# Work task
The answer is a stretch of the material below, returned exactly: the line containing "- destruct u; [by apply delete_wf|done].", the line containing "- destruct r", and all lines between.
■ ■ ■ ■ ■
(** A failure that is for good is remembered as one. *)
Definition entry_wf (e : Entry) : Prop := forall k, last_kind e = Some k -> is_permanent_kind k = true -> is_Some (permanent e).
Definition tracker_wf (t : LockoutTracker) : Prop := forall s e, entries t !! s = Some e -> entry_wf e.
Lemma make_room_wf t s : tracker_wf t -> entry_wf (default Entry_default (make_room t s !! s)).
Proof.
  intros Hw. destruct (make_room t s !! s) as [e|] eqn:E; [|done]. apply (Hw s). by eapply lookup_weaken, make_room_subset.
Qed.
Lemma update_wf t s now f : tracker_wf t -> (forall e, entry_wf e -> entry_wf (f (seen now e))) -> tracker_wf (update t s now f).
Proof.
  intros Hw Hf k e. cbn. intros [[<- <-]|[_ H]]%lookup_insert_Some; [by apply Hf, make_room_wf|].
  apply (Hw k). by eapply lookup_weaken, make_room_subset.
Qed.
Lemma half_open_wf now e : entry_wf e -> entry_wf (half_open_due now e).
Proof. intros H. unfold half_open_due. by destruct (_ && _). Qed.
Lemma delete_wf t s : tracker_wf t -> tracker_wf (lift t s).
Proof. intros Hw k e. cbn. intros [_ H]%lookup_delete_Some. by eapply Hw. Qed.
Lemma fail_wf p s now kind retry e : kind <> Usable -> entry_wf (fail_entry p s now kind retry e).
Proof.
  intros Hk k Hl Hp. destruct kind; unfold fail_entry, cool_entry in *; cbv zeta in *; cbn in Hl |- *; injection Hl as <-;
    first [discriminate Hp|eexists; reflexivity].
Qed.
Lemma apply_wf t op : tracker_wf t -> tracker_wf (apply t op).
Proof.
  intros Hw. destruct op as [c s|c s|c s|c|s u|c s r]; cbn [apply].
  - unfold acquire_probe; cbv zeta; destruct (_ && _); apply update_wf; try done; intros e H k Hk; exact (H k Hk).
  - by apply update_wf.
  - apply update_wf; [done|]. intros e H. by apply half_open_wf.
  - intros k e. cbn. rewrite lookup_fmap. intros (e0 & H & ->)%fmap_Some. apply half_open_wf. by eapply Hw.
  - destruct u; [by apply delete_wf|done].
  - destruct r as [|status body retry]; [by apply delete_wf|]. cbn [record]. rewrite record_failure_entries by apply classify_never_usable.
    intros k e. cbn. intros [[<- <-]|[_ H]]%lookup_insert_Some; [apply fail_wf, classify_never_usable|].
    apply (Hw k). by eapply lookup_weaken, make_room_subset.
Qed.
■ ■ ■ ■ ■
# Finished task
  - destruct u; [by apply delete_wf|done].
  - destruct r as [|status body retry]; [by apply delete_wf|]. cbn [record]. rewrite record_failure_entries by apply classify_never_usable.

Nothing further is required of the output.